Performance Benchmarks (How well does it work?)

pytorch-gemm.sh - Matrix multiplication TFLOPS
llama-bench.sh - Prompt processing and token generation t/s
whisper-bench.sh - Transcription speed (realtime multiplier)

Run these ONLY on working configurations.

Extended Benchmarks (Deep performance analysis)

Multiple model sizes
Multiple context lengths
Long-running stress tests
Memory bandwidth analysis

These are expensive. Run on promising configurations only.
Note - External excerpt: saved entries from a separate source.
(** What a transaction leaves of the tables. *)
Lemma runInTx_cases {A} (f : Tx A) w :
  let '(r, w') := runInTx f w in
  (fst (w_data w') = fst (w_data w) /\ isOk r = false) \/
  exists k a w0 w1, again f k w w0 /\ fst (w_data w0) = fst (w_data w) /\
    f (mkWorld (w_data w0) (S (w_step w0))) = (Ok a, w1) /\ w_data w' = w_data w1 /\
    (r = Ok a \/ isOk r = false).
Proof.
  pose proof (tryTx_last f maxRetries (ErrText "") w ltac:(unfold maxRetries; lia)) as Ht.
  fold (runInTx f) in Ht. destruct (runInTx f w) as [r w']. destruct Ht as (k & w0 & w1 & _ & Ha & H0 & Hd & _).
  pose proof (again_tables _ _ _ _ Ha) as Ht. pose proof (runOnce_cases f w0) as Hc. rewrite H0 in Hc.
  destruct Hc as [[Hc Hn]|(a & w2 & Hf & Hd2 & Hr)]; [left; by rewrite Hd, Hc|]. right.
  exists k, a, w0, w2. do 3 (split; [done|]). split; [by rewrite Hd|].
  destruct Hr as [->|(e & -> & _)]; [by left|by right].
Qed.

Lemma myRunInTx_Ok {A} (f : Tx A) a w w' :
  runInTx f w = (Ok a, w') ->
  exists k w0 w1, again f k w w0 /\ fst (w_data w0) = fst (w_data w) /\
    f (mkWorld (w_data w0) (S (w_step w0))) = (Ok a, w1) /\ w_data w' = w_data w1.
Proof.
  intros H. pose proof (runInTx_cases f w) as Hc. rewrite H in Hc.
  destruct Hc as [[_ ?]|(k & b & w0 & w1 & Ha & Ht & Hf & Hd & [[= ->]|?])]; [done| |done]. by exists k, w0, w1.
Qed.

(** A run that panics ends the transaction. *)
Lemma runInTx_Crash {A} (f : Tx A) w c :
  fst (runInTx f w) = Crash c ->
  exists k w0, again f k w w0 /\ fst (f (mkWorld (w_data w0) (S (w_step w0)))) = Crash c.
Proof.
  pose proof (tryTx_last f maxRetries (ErrText "") w ltac:(unfold maxRetries; lia)) as Ht.
  fold (runInTx f) in Ht. destruct (runInTx f w) as [r w']. destruct Ht as (k & w0 & w1 & _ & Ha & H0 & _).
  cbn. intros ->. exists k, w0. split; [done|]. unfold runOnce in H0. destruct (sqlFault (w_step w0)); [done|].
  destruct (f _) as [[a|e|c'] w2]; [by destruct (sqlFault (w_step w2))|done|by injection H0 as ->].
Qed.

(** Invariants of the pair that do not relate its parts. *)
Definition separable (J : T * V -> Prop) : Prop := forall t v t' v', J (t, v) -> J (t', v') -> J (t, v').

Lemma preserves_runOnce {A} J (f : Tx A) : separable J -> preserves (onData J) f -> preserves (onData J) (runOnce f).
Proof.
  intros HJ Hf w Hw. unfold runOnce. destruct (sqlFault (w_step w)); [exact Hw|].
  specialize (Hf (mkWorld (w_data w) (S (w_step w))) Hw).
  assert (Hr : forall w', onData J w' -> onData J (rolledBack w w')).
  { intros w'. unfold onData, rolledBack in *. cbn. destruct (w_data w) as [t v], (w_data w') as [t' v']. by eapply HJ. }
  destruct (f _) as [[a|e|c] w1]; cbn in *; [|by apply Hr..].
  destruct (sqlFault (w_step w1)); [|done]. cbn. destruct (_ && _); [done|].
  exact (Hr (mkWorld (w_data w1) (S (w_step w1))) Hf).
Qed.

Lemma preserves_myRunInTx {A} J (f : Tx A) : separable J -> preserves (onData J) f -> preserves (onData J) (runInTx f).
Proof.
  intros HJ Hf. unfold runInTx. generalize (ErrText ""). induction maxRetries as [|n IH]; intros last; [apply preserves_fail|].
  cbn [tryTx]. apply preserves_bind; [by apply preserves_try, preserves_runOnce|]. intros [a|e]; [apply preserves_ret|].
  destruct (retriable e); [|apply preserves_fail]. apply preserves_bind; [apply preserves_interact|].
  intros []; [apply preserves_fail|apply IH].
Qed.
Example Experiment: ROCm Version Comparison

# Create experiment
cp -r experiments/TEMPLATE experiments/2026-01-26_rocm-version-comparison
cd experiments/2026-01-26_rocm-version-comparison

# Record environment
./record-environment.sh > ENVIRONMENT.txt

# Edit run-all-benchmarks.sh
# Set IMAGES to:
#   softab:llama-hip-rocm644
#   softab:llama-hip-rocm711
#   softab:llama-hip-rocm72

# Run
./run-all-benchmarks.sh

# Results in raw_results/:
#   softab__llama-hip-rocm644_llama_simple.log
#   softab__llama-hip-rocm644_llama_bench.log
#   softab__llama-hip-rocm711_llama_simple.log (might fail!)
#   softab__llama-hip-rocm72_llama_simple.log
#   softab__llama-hip-rocm72_llama_bench.log

# Analyze with Claude:
# "Analyze these benchmark results. Which ROCm version works best?"

Best Practices

One experiment = One constant environment
- Don’t change kernel/firmware mid-experiment
- Reboot if needed before starting
Test systematically
- Run simple tests first (identify what works)
- Run benchmarks second (measure performance)
- Run extended tests last (deep analysis)
Embrace failures
- Most configs will fail - that’s expected
- Capture error messages in raw_results/*.log
- Document failure patterns in FINDINGS.md
- Example: “All Fedora ROCm packages fail on kernel 6.18.6 with ‘invalid device function’”
Document everything
- Record environment before starting
- Note any anomalies during testing
- Summarize findings with LLM analysis
- Create a compatibility matrix (what works, what fails, why)
Separate images from benchmarks
- Build images once
- Run benchmarks separately
- Reuse benchmark scripts across experiments
Version control
- Commit ENVIRONMENT.txt and FINDINGS.md
- Git ignore raw_results/ (too large)
- Keep summary data only

Understanding Failures

Good failure documentation helps everyone:

# FINDINGS.md example

## Environment
- Kernel: 6.18.6-200.fc43
- Firmware: linux-firmware-20260110

## Results

### ✅ Working Configurations
- softab:llama-vulkan-radv - 45 t/s prompt processing
- softab:llama-therock - 38 t/s prompt processing

### ❌ Failed Configurations
- softab:llama-hip-rocm644
  Error: "invalid device function"
  Cause: Standard ROCm packages don't support kernel 6.18.6

- softab:pytorch-rocm72-fedora
  Error: Build fails with missing gfx1151 kernels
  Cause: Fedora ROCm packages lack gfx1151 support

## Conclusion
Kernel 6.18.6 requires TheRock nightlies or Vulkan backend.
Standard ROCm packages are incompatible.

This documentation prevents others from wasting time on known-broken combinations.